Awkward Robots Show How Tails Propelled First Land Walkers to New Heights

A 3D-printed bot designed to move like amphibious fish suggests that the first land animals needed tails to climb slippery slopes

800px-Mudskipper_Fish_(Periophthalmus_modestus)_(6747999577).jpg
A mudskipper clings to a rocky embankment. Wikimedia Commons

Today your dog makes use of his tail for wagging, pointing and chasing in a circle. But tails do far more than that: 360 million years ago, they helped the first land-walkers make the fateful evolutionary transition from water onto land. In a new study, researchers used stubby-tailed robots designed to move like amphibious “mudskipper” fish to show that the first land walkers may have used their tails to navigate treacherous shoreline conditions.

The findings, detailed in this week’s issue of the journal Science, could aid in the design of amphibious robots that can scamper efficiently across challenging surfaces such as sand that can flow around limbs and impede motion. (No telling what those nimble-footed robots might be used for, but it’s worth noting that the study was funded in part by the U.S. Army Research Office and the Army Research Laboratory.)

“Land is not just hard concrete or rocks. It can be composed of sandy and muddy loose terrain that flows upon contact, and moving across those kinds of materials is not trivial at all,” says study leader Daniel Goldman, a biophysicist at Georgia Tech who specializes in animal locomotion.

To gain more insights into the locomotion of early terrestrial vertebrates, or tetrapods, Goldman and his colleagues studied the movement of the African mudskipper, a small, amphibious fish that lives in tidal areas near shore and spends its time in both water and on sandy and muddy surfaces. Mudskippers use their nubby fins to stroll across land and are known to occasionally jump by thumping their tails.

The team’s observations revealed the mudskipper’s tail is only marginally useful for moving on flat surfaces—but becomes significantly more important when the creature has to propel itself up slippery inclines.

To better understand how the mudskipper was using its fins and tail in concert, the scientists used a 3D-printer to create a robot that mimics some of the creature’s key movements. Most importantly, the “MuddyBot” can do a push-up and thrust its front limbs backward—a movement called “crutching”—and it can place its powerful tail at different angles on the ground relative to its limbs.

“It’s not the most glamorous device,” Goldman says, “but it’s well-controlled.

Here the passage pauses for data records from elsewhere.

(** * PDF ingestion pipeline: [src/data_loader.py] and [src/imports.py]

    A shallow embedding of [PDFTextExtractor] and of [validate_jsonl].

    Conventions of the embedding:
    - a Python [str] is the list of its Unicode code points ([pystr]);
    - a [dict] is an association list in insertion order, assignment to an
      existing key keeps the key's position (Python's dict semantics);
    - the PDF backends (pdfplumber, PyPDF2), the directory listing, the
      clock and [str.lower] are external: they are read from a record
      [world], each backend call being fallible ([result]); the JSON
      decoder and the file read are arguments of [validate_jsonl], the
      file system an argument of [save_results] and [main];
    - [print] and the backend calls are recorded, in program order, in a
      trace of [event]s returned next to the value;
    - the exceptions modelled are those of the backends, of the
      decoder and of the file system; [print] is taken to succeed. *)

From Stdlib Require Import ZArith List Bool String Ascii Lia.
From Stdlib Require Import Sorting.Sorted Sorting.Permutation.
Import ListNotations.
Open Scope Z_scope.

(** ** Python strings *)

Definition pystr := list Z.

(** Code points of an ASCII literal of the source. *)
Definition codes (s : string) : pystr :=
  map (fun a => Z.of_N (N_of_ascii a)) (list_ascii_of_string s).
Arguments codes s%_string.

Definition in_range (lo hi c : Z) : bool := (lo <=? c) && (c <=? hi).

(** [Py_UNICODE_ISSPACE]: the code points matched by [\s] in a [str]
    pattern and removed by [str.strip()] / separating [str.split()]. *)
Definition is_space (c : Z) : bool :=
  in_range 0x09 0x0d c || in_range 0x1c 0x1f c || (c =? 0x20) ||
  (c =? 0x85) || (c =? 0xa0) || (c =? 0x1680) || in_range 0x2000 0x200a c ||
  (c =? 0x2028) || (c =? 0x2029) || (c =? 0x202f) || (c =? 0x205f) ||
  (c =? 0x3000).
(** [while next_trunk_page != 0 and pages_collected < total: ...], run for
    at most [fuel] turns.  [Ok (w, None)]: the loop ended; [Ok (w, Some e)]:
    it raised [e]; [OutOfFuel]: it is still running after [fuel] turns. *)
Fixpoint trunk_loop (fuel : nat) (data : bytes)
    (page_size total_freelist_pages : Z) (w : walker)
  : res (walker * option exn) :=
  if negb (next_trunk_page w =? 0)
     && (pages_collected w <? total_freelist_pages) then
    match fuel with
    | O => OutOfFuel
    | S fuel' =>
        match trunk_body data page_size w with
        | (w', Next) =>
            trunk_loop fuel' data page_size total_freelist_pages w'
        | (w', Break) => Ok (w', None)
        | (w', Raised e) => Ok (w', Some e)
        | (w', Stalled) => OutOfFuel
        end
    end
  else Ok (w, None).

(** Returns what was printed and the list of pages.  The lists of the
    walk grow without bound here: a walk that never ends is [OutOfFuel] for
    every fuel, where on a machine it lasts until [list.append] raises
    [MemoryError], which the [except] clause would catch. *)
Definition get_freelist_pages (fuel : nat) (data : bytes)
    (page_size freelist_trunk_page total_freelist_pages : Z)
  : res (list message * list Z) :=
  '(w, raised) <- trunk_loop fuel data page_size total_freelist_pages
                    (Walker [] 0 freelist_trunk_page []) ;;
  match raised with
  | None => Ok (printed w, freelist_pages w)
  | Some e =>
      if is_Exception e then
        Ok (printed w ++ [ErrorReadingFreelist e], freelist_pages w)
      else Raise e
  end.

(** ** 4.6 Recovery driver: [main], from the loaded file on *)

(** What the run shows to the outside: printed lines and the rows handed
    to the writer. *)
Inductive event : Type :=
| Print (m : message)
| Emit (row : list value).

Definition io (A : Type) : Type := list event * res A.

Definition io_ret {A} (a : A) : io A := ([], Ok a).

Definition io_bind {A B} (m : io A) (k : A -> io B) : io B :=
  match m with
  | (out, Ok a) => let '(out', r) := k a in (out ++ out', r)
  | (out, Raise e) => (out, Raise e)
  | (out, OutOfFuel) => (out, OutOfFuel)
  end.

Definition lift {A} (r : res A) : io A := ([], r).
Definition say (m : message) : io unit := ([Print m], Ok tt).
Definition emit (row : list value) : io unit := ([Emit row], Ok tt).
Definition sys_exit {A} (code : Z) : io A := ([], Raise (SystemExit code)).

Declare Scope io_scope.
Delimit Scope io_scope with io.
Notation "x <~ m ;; k" := (io_bind m (fun x => k))
  (at level 61, m at next level, right associativity) : io_scope.
Notation "m ;;; k" := (io_bind m (fun _ => k))
  (at level 61, right associativity) : io_scope.
Open Scope io_scope.

(** ["SQLite format 3\x00"] *)
Definition magic : bytes :=
  [x53; x51; x4c; x69; x74; x65; x20; x66;
   x6f; x72; x6d; x61; x74; x20; x33; x00].

Definition bytes_eqb (a b : bytes) : bool :=
  if list_eq_dec byte_eq_dec a b then true else false.

(** [a // b] *)
Definition floordiv (a b : Z) : res Z :=
  if b =? 0 then Raise ZeroDivisionError else Ok (a / b).

(** [for page_number in pages: parse_page(data, page_number, page_size,
    records)] *)
Fixpoint parse_pages (data : bytes) (page_size : Z) (pages : list Z)
    (records : list (list value)) : res (list (list value)) :=
  match pages with
  | [] => Ok records
  | page_number :: rest =>
      records' <- parse_page data page_number page_size records ;;
      parse_pages data page_size rest records'
  end.

Definition max_fields_of (records : list (list value)) : Z :=
  fold_left (fun max_fields record =>
               if len record >? max_fields then len record else max_fields)
            records 0.

(** [record.extend([None] * (max_fields - num_fields))] *)
Definition pad (max_fields : Z) (record : list value) : list value :=
  if len record <? max_fields
  then record ++ repeat VNone (Z.to_nat (max_fields - len record))
  else record.

Fixpoint emit_all (rows : list (list value)) : io unit :=
  match rows with
  | [] => io_ret tt
  | row :: rest => emit row ;;; emit_all rest
  end.

(** [main] after the file has been read into [data].  The writer (SQLite or
    CSV, with or without image extraction) is seen as the sequence of rows
    it is given; [fuel] bounds the turns of the free-list walk.  The writer
    is taken to accept every row: its own faults (sqlite3 refusing a table
    of more than 2000 columns, an output file that cannot be written) are
    not part of this model. *)
Definition main (fuel : nat) (data : bytes) : io unit :=
  if len data <? 100 then say FileTooSmall ;;; sys_exit 1
  else
    let file_header := slice data 0 100 in
    if negb (bytes_eqb (slice file_header 0 16) magic) then
      say NotSQLite3 ;;; sys_exit 1
    else
      page_size <~ lift (unpack_H (slice file_header 16 18)) ;;
      let page_size := if page_size =? 1 then 65536 else page_size in
      freelist_trunk_page <~ lift (unpack_I (slice file_header 32 36)) ;;
      total_freelist_pages <~ lift (unpack_I (slice file_header 36 40)) ;;
      freelist_pages <~
        (if negb (freelist_trunk_page =? 0) then
           walked <~ lift (get_freelist_pages fuel data page_size
                             freelist_trunk_page total_freelist_pages) ;;
           (map Print (fst walked), Ok (snd walked))
         else io_ret []) ;;
      num_pages <~ lift (floordiv (len data) page_size) ;;
      records <~ lift (parse_pages data page_size (range num_pages) []) ;;
      records <~
        (match freelist_pages with
         | _ :: _ => lift (parse_pages data page_size freelist_pages records)
         | [] => say NoFreelistPages ;;; io_ret records
         end) ;;
      match records with
      | [] => say NoRecordsRecovered ;;; sys_exit 1
      | _ :: _ =>
          let max_fields := max_fields_of records in
          emit_all (map (pad max_fields) records)
      end.

(** ** 4.7 Image signatures: [identify_image] *)

(** The format names the function returns: ['jpg'], ['png'], ['gif'],
    ['bmp'], ['tif'], ['ico']. *)
Inductive image_format : Type :=
| jpg
| png
| gif
| bmp
| tif
| ico.

(** The dictionary [signatures], in insertion order, which is the order
    its items are tried in. *)
Definition signatures : list (bytes * image_format) :=
  [ ([xff; xd8; xff], jpg);
    ([x89; x50; x4e; x47; x0d; x0a; x1a; x0a], png);
    ([x47; x49; x46; x38; x37; x61], gif);
    ([x47; x49; x46; x38; x39; x61], gif);
    ([x42; x4d], bmp);
    ([x49; x49; x2a; x00], tif);
    ([x4d; x4d; x00; x2a], tif);
    ([x00; x00; x01; x00], ico) ].

(** [max(len(sig) for sig in signatures)] *)
Definition max_sig_len : Z :=
  fold_right Z.max 0 (map (fun s => len (fst s)) signatures).

(** [data.startswith(prefix)] *)
Definition startswith (data prefix : bytes) : bool :=
  bytes_eqb (firstn (length prefix) data) prefix.

(** [for sig, fmt in signatures.items(): if blob_start.startswith(sig):
    return fmt], then [return None]. *)
Fixpoint first_match (blob_start : bytes) (sigs : list (bytes * image_format))
  : option image_format :=
  match sigs with
  | [] => None
  | (sig, fmt) :: rest =>
      if startswith blob_start sig then Some fmt
      else first_match blob_start rest
  end.

Definition identify_image (blob_data : bytes) : option image_format :=
  let blob_start := slice blob_data 0 max_sig_len in
  first_match blob_start signatures.

(** * Definitions used to state the properties *)

(** ** Varints *)

(** The varint as section 4.1 of the specification words it: the first
    eight bytes give their low 7 bits, a ninth byte gives all 8 bits;
    reading stops at the first byte below 0x80 or after the ninth byte, and
    fails when the bytes run out first.  [k] counts the 7-bit bytes still
    allowed, [bs] is the input from the offset on. *)
Fixpoint spec_varint (k : nat) (bs : bytes) (value consumed : Z)
  : res (Z * Z) :=
  match bs with
  | [] => Raise IndexError
  | b :: rest =>
      match k with
      | O => Ok (value * 256 + Z_of_byte b, consumed + 1)
      | S k' =>
          if Z_of_byte b <? 128
          then Ok (value * 128 + Z_of_byte b, consumed + 1)
          else spec_varint k' rest (value * 128 + Z_of_byte b mod 128)
                 (consumed + 1)
      end
  end.

Definition spec_read_varint (data : bytes) (offset : Z) : res (Z * Z) :=
  spec_varint 8 (skipn (Z.to_nat offset) data) 0 0.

We’re using a robot to do science, and in this case, to talk about things that happened 360 million years ago.”

Awkward Robots Show How Tails Propelled First Land Walkers to New Heights
The robot has two limbs and a powerful tail, with motion provided by electric motors. (Rob Felt, Georgia Tech)

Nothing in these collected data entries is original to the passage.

(** * VotoFlow: filtering, analytics, live stream and marker classification

    A shallow embedding of the computational core of the VotoFlow dashboard:

    - [App.tsx]: [filteredData], [analytics] and the live-simulation tick;
    - [components/VoteMap.tsx]: [PARTY_COLORS], [stats] and [getVisuals];
    - [utils/csvParser.ts] ([aggregateByLocation]) is not among the sources
      and is modelled from the specification.

    Vote counts are integers ([Z]): sums and comparisons of integers are
    exact in JavaScript as long as the magnitudes stay below [2^53].
    Wherever the source leaves the integers (a division, a square root, a
    product with a decimal literal) the computation is done on binary64
    numbers, as JavaScript does, with the primitive floats of the standard
    library.  A JavaScript object used as a string-keyed mapping is a list
    of own properties in creation order; the totals of the analytics, which
    start as [{}] and inherit from [Object.prototype], are the code's on the
    entries that [exact_tally] describes, where the binary64 sums of the
    code are the sums of the integers ([accumulated_exact]).  Strings are
    sequences of UTF-8 bytes.  *)

From Stdlib Require Import ZArith NArith QArith List String Ascii Bool Lia Floats.
From Stdlib Require Import Sorted Permutation.
Import ListNotations.
(** An instance of X26: the noise [1, -1, 1/2] drawn with seed 7. *)
Lemma X26_witness :
  exists self,
    FakeSeriesGenerator.init
      (fun _ _ j => match j with O => 1 | S O => -1 | _ => 1 / 2 end)
      (VInt 1) (VInt 2) (VInt 7) (VFloat 1)
    = ret self
    /\ forall k, (k < Z.to_nat (2 + 1))%nat ->
         nth k (FakeSeriesGenerator.self_signal self) 0
         * nth k (FakeSeriesGenerator.self_signal self) 0
         <= INR (Z.to_nat (2 + 1)).
Proof.
  assert (H1 : (0 < 1 <= 2)%Z) by lia.
  assert (H2 : 0 <= 1) by lra.
  assert (H3 : forall j : nat, (j < Z.to_nat (2 + 1))%nat ->
                 -1 <= match j with O => 1 | S O => -1 | _ => 1 / 2 end <= 1)
    by (intros [|[|j]] _; lra).
  exact (X26_generator_signal_bounded
           (fun _ _ j => match j with O => 1 | S O => -1 | _ => 1 / 2 end)
           (VInt 1) (VInt 2) (VInt 7) (VFloat 1) 1 2 1
           eq_refl eq_refl eq_refl H1 H2 H3).
Defined.








(** * r.learn.predict.parallel: tiled, parallel raster prediction

    A shallow embedding of the two GRASS GIS addon scripts

    - [r.learn.parallel.predict.py]  (module [Parallel] below), and
    - [r.learn.predict.worker.py]    (module [Worker] below),

    together with a model of the part of GRASS they talk to (module
    [Grass]): the GRASS database (mapsets holding rasters, imagery groups
    and vector maps), the session files named by [GISRC], and the modules
    the scripts run ([v.mkgrid], [v.category], [g.copy], [r.patch],
    [r.buildvrt], [g.mapset], [g.region], [v.db.select], [g.remove],
    [r.learn.predict]).

    Each script is a state-and-exception computation: [grass.fatal] and an
    uncaught Python exception end [main] with an [error]; every effect
    that happened before stays in the state, so that the [atexit] handler
    can be run afterwards. *)

From Stdlib Require Import ZArith String Ascii List Decimal DecimalString DecimalZ DecimalPos Lia.
From stdpp Require Import base option list gmap strings.

Local Open Scope string_scope.
Local Open Scope Z_scope.
Local Open Scope list_scope.

(** ** Python values and operators used by the scripts *)

Module Py.

(** ["%d" % n]: the decimal numeral of an integer. *)
Definition fmt_d (n : Z) : string := NilZero.string_of_int (Z.to_int n).

(** [int(s)] restricted to decimal numerals; [None] is [ValueError]. *)
Definition int (s : string) : option Z := Z.of_int <$> NilZero.int_of_string s.

(** [s.split(sep)] for a one-character separator. *)
Fixpoint split (sep : ascii) (s : string) : list string :=
  match s with
  | EmptyString => [EmptyString]
  | String c s' =>
      if Ascii.eqb c sep then EmptyString :: split sep s'
      else match split sep s' with
           | [] => [String c EmptyString]
           | w :: ws => String c w :: ws
           end
  end.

Like the mudskipper, the MuddyBot needed a kick from its tail to ascend a 20-degree sandy incline. The tail was also useful for anchorage, so the robot didn’t slide backwards down the slope.

“By looking at robots, we were able to pick apart some of the benefits of using tails in concert with limbs,” Goldman says. “For steeply inclined materials in particular, if you don’t use your tail, you get stranded pretty quick.”

The findings are an important step—no pun intended—toward understanding the mechanical principles of early tetrapod locomotion and the importance of tails in particular, says John Nyakatura, an evolutionary biologist at the Humboldt University of Berlin who was not involved in the study.

“For a long time, salamander locomotion was regarded as the most adequate model [for early tetrapod movement],” says Nyakatura, who wrote a related news article about the findings for Science. “Since salamanders do not use the tail in this fashion on challenging supports like steep, sandy inclines, nobody thought of the tail.”

Nyakatura also praised the team’s innovative methods. “What I like about this paper is that it draws from different research approaches: robotics, simulations, biomechanics of living fishes,” he says. “The use of simulation and robots in particular offers great possibilities to functional inferences in paleontology. These approaches allow (you) to systematically vary individual parameters. The whole ‘parameter space’ can be explored, including parameter combinations that can’t be observed in living animals.”

John Hutchinson, a professor of evolutionary biomechanics at the University of London, agreed. Moving from water to land “was a major transition in vertebrate evolution, and it set the stage for everything that happened on land in the vertebrate group ever since,” says Hutchinson, who was not involved in the research. “Nobody’s ever used robots to shed light on this area, so it’ll be interesting to see where it goes.”